== To do ==
Each line in the records below, from the one that contains "(** The cascade" to the one that contains "Definition band_of (c", should be reproduced exactly, the first and last included.

▼

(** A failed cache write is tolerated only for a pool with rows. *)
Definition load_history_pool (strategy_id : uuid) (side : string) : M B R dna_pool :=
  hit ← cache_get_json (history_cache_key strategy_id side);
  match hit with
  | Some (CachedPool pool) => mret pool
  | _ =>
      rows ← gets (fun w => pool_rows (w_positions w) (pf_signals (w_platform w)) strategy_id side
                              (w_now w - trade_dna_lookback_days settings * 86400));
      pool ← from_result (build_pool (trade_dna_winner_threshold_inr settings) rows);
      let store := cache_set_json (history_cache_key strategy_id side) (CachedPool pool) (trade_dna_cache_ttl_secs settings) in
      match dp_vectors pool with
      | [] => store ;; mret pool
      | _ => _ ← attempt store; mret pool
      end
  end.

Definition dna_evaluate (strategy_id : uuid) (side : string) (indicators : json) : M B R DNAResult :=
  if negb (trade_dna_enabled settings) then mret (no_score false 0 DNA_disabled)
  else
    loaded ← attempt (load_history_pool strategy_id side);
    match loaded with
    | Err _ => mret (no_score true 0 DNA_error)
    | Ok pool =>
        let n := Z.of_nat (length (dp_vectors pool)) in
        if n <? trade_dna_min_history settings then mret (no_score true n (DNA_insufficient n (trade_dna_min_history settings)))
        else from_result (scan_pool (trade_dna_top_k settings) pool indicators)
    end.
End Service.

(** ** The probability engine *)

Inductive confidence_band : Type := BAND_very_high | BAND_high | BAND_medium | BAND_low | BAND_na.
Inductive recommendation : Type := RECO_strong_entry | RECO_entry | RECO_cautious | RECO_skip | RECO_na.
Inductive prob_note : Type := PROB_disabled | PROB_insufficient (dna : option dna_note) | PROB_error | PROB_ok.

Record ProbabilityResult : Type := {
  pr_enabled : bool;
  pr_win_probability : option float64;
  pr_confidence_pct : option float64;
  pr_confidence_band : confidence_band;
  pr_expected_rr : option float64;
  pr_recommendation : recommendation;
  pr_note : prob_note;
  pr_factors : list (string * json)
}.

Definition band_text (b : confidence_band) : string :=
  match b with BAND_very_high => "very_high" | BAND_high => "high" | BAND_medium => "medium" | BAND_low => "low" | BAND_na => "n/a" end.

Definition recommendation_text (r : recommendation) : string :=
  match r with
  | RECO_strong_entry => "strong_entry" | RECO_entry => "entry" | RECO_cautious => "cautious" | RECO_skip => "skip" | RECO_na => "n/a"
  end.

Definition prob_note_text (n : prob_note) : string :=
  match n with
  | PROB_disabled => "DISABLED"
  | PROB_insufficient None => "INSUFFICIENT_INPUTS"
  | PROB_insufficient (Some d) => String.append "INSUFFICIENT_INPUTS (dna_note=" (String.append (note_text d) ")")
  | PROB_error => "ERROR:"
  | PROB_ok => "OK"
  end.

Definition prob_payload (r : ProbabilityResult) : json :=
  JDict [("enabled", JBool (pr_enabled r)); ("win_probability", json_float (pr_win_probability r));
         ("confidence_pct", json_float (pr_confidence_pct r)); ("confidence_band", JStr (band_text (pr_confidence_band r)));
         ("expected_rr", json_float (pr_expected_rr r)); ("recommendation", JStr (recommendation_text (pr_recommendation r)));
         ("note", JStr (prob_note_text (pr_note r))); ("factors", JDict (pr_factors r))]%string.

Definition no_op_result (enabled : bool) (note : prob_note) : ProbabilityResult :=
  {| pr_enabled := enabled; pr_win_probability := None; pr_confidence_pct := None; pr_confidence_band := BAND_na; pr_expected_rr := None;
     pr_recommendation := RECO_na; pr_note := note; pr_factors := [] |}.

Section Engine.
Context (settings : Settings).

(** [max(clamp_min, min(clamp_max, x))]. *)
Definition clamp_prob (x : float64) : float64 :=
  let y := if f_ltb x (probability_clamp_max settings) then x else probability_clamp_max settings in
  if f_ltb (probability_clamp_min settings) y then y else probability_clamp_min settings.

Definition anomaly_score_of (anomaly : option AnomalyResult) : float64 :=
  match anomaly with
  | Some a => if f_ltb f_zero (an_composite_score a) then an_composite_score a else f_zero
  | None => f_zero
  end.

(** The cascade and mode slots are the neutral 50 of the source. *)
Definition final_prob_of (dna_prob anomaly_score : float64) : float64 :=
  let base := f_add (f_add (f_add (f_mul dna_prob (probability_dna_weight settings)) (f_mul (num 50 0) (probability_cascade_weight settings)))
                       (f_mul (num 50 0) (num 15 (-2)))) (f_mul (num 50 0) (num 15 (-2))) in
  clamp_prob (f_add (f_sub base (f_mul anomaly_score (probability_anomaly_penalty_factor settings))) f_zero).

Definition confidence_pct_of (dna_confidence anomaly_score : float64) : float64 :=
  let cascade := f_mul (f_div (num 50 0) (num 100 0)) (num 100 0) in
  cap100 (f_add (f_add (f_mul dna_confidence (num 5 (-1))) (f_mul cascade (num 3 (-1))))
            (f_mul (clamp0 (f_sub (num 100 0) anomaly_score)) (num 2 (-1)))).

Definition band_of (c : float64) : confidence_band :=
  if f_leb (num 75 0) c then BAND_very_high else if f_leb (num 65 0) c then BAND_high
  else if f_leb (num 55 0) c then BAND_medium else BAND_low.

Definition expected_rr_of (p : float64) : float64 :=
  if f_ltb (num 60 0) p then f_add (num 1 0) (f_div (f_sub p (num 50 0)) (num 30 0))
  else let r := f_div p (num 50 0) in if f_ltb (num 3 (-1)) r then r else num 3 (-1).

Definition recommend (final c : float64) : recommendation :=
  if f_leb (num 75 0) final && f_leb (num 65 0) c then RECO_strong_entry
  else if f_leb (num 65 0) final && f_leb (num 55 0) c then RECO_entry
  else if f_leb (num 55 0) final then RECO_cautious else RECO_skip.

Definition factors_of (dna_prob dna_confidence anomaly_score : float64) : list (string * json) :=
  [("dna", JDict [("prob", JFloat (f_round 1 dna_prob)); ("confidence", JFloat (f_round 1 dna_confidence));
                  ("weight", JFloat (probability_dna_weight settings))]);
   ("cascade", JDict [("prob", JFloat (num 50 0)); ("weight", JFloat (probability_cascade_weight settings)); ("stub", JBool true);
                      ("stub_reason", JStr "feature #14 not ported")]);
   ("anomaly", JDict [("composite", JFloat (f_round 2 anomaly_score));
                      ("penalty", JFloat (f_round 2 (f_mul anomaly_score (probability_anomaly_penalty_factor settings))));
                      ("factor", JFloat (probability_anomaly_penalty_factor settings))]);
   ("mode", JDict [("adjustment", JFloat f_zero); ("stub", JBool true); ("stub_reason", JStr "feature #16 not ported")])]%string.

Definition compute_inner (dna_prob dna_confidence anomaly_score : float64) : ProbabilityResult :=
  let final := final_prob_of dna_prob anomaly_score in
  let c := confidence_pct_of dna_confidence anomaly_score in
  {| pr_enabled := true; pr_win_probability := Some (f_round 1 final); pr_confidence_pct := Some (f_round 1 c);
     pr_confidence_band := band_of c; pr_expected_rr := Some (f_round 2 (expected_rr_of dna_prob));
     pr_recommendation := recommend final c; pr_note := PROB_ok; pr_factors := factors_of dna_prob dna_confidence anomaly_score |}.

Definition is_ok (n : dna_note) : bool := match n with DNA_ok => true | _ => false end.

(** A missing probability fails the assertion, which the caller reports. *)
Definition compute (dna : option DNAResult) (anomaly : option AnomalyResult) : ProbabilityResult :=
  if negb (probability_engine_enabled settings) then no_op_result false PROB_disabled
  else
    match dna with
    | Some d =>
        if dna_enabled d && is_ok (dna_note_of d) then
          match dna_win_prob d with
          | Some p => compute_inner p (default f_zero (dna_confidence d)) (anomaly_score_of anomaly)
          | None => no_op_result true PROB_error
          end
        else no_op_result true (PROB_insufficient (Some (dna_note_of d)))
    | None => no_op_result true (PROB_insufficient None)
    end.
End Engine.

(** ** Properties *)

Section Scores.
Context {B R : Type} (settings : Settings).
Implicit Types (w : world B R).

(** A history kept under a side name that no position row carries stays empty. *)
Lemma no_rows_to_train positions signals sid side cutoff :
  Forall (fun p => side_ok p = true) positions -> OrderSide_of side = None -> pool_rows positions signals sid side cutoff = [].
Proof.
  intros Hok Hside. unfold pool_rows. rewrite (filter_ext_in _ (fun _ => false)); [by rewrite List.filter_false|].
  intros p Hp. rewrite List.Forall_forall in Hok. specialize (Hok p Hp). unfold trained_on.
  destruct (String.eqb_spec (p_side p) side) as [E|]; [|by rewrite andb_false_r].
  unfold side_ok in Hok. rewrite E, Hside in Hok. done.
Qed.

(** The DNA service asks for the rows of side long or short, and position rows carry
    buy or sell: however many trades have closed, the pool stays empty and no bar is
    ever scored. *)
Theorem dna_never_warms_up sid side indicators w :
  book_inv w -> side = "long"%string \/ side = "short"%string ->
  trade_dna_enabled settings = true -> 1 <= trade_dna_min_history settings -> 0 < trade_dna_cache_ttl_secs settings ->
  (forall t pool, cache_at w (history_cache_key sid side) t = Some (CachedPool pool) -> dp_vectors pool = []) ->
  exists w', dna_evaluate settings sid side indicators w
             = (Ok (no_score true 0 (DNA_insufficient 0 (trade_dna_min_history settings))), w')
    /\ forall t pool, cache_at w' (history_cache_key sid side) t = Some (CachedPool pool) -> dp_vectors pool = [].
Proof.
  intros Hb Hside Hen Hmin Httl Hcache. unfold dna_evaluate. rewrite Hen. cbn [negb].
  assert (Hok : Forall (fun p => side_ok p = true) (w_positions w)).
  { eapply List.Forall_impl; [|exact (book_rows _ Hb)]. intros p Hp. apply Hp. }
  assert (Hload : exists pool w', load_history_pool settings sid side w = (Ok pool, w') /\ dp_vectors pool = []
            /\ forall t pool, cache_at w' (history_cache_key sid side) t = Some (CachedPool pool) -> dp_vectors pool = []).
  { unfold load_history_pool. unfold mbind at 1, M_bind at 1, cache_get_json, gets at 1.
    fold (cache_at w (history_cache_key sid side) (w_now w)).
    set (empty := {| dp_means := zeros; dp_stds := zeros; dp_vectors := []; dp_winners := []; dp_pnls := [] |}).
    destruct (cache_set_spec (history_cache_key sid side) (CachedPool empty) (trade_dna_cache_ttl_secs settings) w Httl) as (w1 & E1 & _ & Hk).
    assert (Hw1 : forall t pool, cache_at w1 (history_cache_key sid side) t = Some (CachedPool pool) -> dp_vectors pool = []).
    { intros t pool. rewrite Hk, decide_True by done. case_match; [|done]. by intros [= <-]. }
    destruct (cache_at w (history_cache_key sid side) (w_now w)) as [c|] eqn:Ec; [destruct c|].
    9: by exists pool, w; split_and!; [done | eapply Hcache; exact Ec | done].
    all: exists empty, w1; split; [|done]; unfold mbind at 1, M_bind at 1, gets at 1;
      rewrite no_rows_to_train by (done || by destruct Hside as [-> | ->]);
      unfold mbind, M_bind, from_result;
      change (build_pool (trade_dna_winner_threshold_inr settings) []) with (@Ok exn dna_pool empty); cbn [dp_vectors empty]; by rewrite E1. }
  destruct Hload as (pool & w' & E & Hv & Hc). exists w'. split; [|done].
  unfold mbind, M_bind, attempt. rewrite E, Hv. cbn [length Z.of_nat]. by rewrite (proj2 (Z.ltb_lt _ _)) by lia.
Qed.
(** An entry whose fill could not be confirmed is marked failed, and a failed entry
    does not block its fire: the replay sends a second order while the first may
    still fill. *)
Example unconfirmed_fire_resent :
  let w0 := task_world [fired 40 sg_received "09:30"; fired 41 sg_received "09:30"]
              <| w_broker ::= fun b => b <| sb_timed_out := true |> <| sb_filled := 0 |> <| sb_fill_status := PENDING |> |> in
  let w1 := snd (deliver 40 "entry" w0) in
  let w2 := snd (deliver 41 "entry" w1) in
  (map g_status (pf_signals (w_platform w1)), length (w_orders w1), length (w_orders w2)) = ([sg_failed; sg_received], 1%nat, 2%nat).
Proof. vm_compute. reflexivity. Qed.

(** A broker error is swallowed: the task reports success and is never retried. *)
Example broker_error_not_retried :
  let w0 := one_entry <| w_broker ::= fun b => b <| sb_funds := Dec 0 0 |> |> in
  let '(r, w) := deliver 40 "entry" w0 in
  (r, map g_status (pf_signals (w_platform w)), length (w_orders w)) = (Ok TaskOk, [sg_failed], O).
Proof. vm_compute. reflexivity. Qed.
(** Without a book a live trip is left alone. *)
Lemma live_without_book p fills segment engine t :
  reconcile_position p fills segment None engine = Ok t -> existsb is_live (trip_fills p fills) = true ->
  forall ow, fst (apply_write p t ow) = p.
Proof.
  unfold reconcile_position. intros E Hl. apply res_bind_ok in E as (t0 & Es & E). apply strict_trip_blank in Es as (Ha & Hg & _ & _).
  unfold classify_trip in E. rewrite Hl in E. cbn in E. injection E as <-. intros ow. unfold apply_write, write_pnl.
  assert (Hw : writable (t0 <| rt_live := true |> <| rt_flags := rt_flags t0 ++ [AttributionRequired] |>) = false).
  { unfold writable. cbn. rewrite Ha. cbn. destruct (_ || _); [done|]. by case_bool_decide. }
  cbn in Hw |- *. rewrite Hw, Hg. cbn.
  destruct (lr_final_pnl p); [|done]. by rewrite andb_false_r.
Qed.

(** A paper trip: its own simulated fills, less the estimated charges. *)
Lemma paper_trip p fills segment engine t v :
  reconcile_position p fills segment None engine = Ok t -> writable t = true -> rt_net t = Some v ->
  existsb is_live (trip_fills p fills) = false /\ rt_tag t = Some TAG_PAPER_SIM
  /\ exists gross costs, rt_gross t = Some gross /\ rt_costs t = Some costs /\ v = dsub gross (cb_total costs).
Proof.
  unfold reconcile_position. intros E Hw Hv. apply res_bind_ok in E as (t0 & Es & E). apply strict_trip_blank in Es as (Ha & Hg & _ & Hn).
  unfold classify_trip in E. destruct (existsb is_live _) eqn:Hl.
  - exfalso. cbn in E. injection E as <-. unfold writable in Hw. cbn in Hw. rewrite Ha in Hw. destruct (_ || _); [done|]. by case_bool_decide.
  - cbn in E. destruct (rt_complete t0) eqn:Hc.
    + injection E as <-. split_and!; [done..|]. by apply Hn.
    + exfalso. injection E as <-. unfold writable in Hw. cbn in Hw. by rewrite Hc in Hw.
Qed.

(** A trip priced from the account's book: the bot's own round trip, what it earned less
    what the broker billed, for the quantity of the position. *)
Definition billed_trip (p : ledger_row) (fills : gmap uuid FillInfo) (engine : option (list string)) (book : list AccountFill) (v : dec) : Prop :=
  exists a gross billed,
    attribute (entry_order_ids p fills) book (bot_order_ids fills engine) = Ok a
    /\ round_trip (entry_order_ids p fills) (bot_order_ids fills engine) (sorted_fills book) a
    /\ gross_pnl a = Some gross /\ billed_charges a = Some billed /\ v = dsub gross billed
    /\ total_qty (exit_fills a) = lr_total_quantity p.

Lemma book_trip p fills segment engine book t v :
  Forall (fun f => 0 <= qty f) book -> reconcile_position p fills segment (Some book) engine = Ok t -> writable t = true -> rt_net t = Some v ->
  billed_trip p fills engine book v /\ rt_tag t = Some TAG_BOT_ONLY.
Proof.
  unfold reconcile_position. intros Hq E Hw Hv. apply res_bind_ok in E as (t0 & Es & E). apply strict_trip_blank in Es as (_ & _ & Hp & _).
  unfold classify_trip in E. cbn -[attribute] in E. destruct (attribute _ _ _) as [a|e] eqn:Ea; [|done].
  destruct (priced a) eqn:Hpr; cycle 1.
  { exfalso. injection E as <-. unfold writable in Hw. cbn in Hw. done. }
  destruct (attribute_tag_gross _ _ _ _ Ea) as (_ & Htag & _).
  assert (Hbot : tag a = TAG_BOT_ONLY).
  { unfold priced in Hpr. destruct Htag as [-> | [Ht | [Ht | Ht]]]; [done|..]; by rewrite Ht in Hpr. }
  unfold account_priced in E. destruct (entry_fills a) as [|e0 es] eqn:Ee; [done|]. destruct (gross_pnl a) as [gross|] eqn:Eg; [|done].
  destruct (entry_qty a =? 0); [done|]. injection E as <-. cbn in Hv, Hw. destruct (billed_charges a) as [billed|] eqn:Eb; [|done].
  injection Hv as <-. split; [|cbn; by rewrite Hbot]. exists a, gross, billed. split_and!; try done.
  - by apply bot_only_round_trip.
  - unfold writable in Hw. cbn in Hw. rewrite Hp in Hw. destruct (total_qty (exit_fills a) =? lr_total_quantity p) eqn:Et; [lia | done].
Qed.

▲

== The completed task ==
(** The cascade and mode slots are the neutral 50 of the source. *)
Definition final_prob_of (dna_prob anomaly_score : float64) : float64 :=
  let base := f_add (f_add (f_add (f_mul dna_prob (probability_dna_weight settings)) (f_mul (num 50 0) (probability_cascade_weight settings)))
                       (f_mul (num 50 0) (num 15 (-2)))) (f_mul (num 50 0) (num 15 (-2))) in
  clamp_prob (f_add (f_sub base (f_mul anomaly_score (probability_anomaly_penalty_factor settings))) f_zero).

Definition confidence_pct_of (dna_confidence anomaly_score : float64) : float64 :=
  let cascade := f_mul (f_div (num 50 0) (num 100 0)) (num 100 0) in
  cap100 (f_add (f_add (f_mul dna_confidence (num 5 (-1))) (f_mul cascade (num 3 (-1))))
            (f_mul (clamp0 (f_sub (num 100 0) anomaly_score)) (num 2 (-1)))).

Definition band_of (c : float64) : confidence_band :=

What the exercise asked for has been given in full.